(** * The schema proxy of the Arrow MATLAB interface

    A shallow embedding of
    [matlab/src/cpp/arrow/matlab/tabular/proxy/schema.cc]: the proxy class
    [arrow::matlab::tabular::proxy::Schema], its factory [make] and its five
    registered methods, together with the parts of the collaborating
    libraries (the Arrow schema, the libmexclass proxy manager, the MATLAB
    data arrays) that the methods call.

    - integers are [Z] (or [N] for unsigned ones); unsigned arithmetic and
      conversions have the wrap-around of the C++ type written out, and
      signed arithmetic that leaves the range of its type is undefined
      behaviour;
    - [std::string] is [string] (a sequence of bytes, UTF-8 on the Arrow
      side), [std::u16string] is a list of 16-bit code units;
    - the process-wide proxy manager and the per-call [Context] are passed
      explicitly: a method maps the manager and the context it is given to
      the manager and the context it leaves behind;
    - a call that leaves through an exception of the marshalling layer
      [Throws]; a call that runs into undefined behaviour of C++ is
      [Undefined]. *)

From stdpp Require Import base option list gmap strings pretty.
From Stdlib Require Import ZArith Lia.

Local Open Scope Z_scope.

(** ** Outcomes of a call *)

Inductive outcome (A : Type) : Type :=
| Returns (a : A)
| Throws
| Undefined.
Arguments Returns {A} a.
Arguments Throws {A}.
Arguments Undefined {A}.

...

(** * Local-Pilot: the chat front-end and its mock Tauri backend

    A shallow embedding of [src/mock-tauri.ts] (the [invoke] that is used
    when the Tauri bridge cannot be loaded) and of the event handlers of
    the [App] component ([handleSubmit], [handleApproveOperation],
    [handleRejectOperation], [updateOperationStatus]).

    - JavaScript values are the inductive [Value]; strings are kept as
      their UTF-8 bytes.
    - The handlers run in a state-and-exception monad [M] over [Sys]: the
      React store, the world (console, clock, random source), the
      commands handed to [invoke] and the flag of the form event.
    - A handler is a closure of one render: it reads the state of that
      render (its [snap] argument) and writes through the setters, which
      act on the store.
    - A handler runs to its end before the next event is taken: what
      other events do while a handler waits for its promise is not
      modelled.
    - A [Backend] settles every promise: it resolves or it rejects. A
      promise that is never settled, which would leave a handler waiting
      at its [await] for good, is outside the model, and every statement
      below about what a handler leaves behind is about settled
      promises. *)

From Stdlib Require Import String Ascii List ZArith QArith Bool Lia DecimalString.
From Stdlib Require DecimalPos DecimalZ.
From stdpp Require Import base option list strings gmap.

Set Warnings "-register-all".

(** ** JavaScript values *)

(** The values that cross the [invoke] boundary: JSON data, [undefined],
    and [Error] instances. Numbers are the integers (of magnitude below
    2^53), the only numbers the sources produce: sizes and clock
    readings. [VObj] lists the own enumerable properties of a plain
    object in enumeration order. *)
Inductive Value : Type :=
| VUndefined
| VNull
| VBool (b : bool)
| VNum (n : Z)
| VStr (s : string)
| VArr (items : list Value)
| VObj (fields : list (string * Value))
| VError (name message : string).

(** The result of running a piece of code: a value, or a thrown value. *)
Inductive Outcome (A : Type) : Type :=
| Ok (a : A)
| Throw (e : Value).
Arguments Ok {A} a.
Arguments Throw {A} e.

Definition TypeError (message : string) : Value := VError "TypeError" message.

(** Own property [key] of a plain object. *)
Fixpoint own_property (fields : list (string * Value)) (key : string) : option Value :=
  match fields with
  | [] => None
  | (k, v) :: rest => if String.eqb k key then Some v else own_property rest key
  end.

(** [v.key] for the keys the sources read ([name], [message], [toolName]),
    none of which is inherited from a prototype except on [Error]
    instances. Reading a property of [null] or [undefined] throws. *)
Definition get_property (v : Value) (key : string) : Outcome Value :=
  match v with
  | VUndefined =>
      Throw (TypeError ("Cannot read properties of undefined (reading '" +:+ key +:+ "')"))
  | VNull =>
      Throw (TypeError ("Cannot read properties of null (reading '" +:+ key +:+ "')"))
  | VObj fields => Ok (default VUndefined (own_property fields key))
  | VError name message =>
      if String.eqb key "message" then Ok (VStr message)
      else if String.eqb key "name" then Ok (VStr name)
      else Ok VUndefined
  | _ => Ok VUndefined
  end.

▶ Assignment: Give back exactly the lines of the listing above that run from the line with "From stdpp Require Import base option list strings" to the line with "and [Error] instances.", inclusive.

▶ Result:
From stdpp Require Import base option list strings gmap.

Set Warnings "-register-all".

(** ** JavaScript values *)

(** The values that cross the [invoke] boundary: JSON data, [undefined],
    and [Error] instances. Numbers are the integers (of magnitude below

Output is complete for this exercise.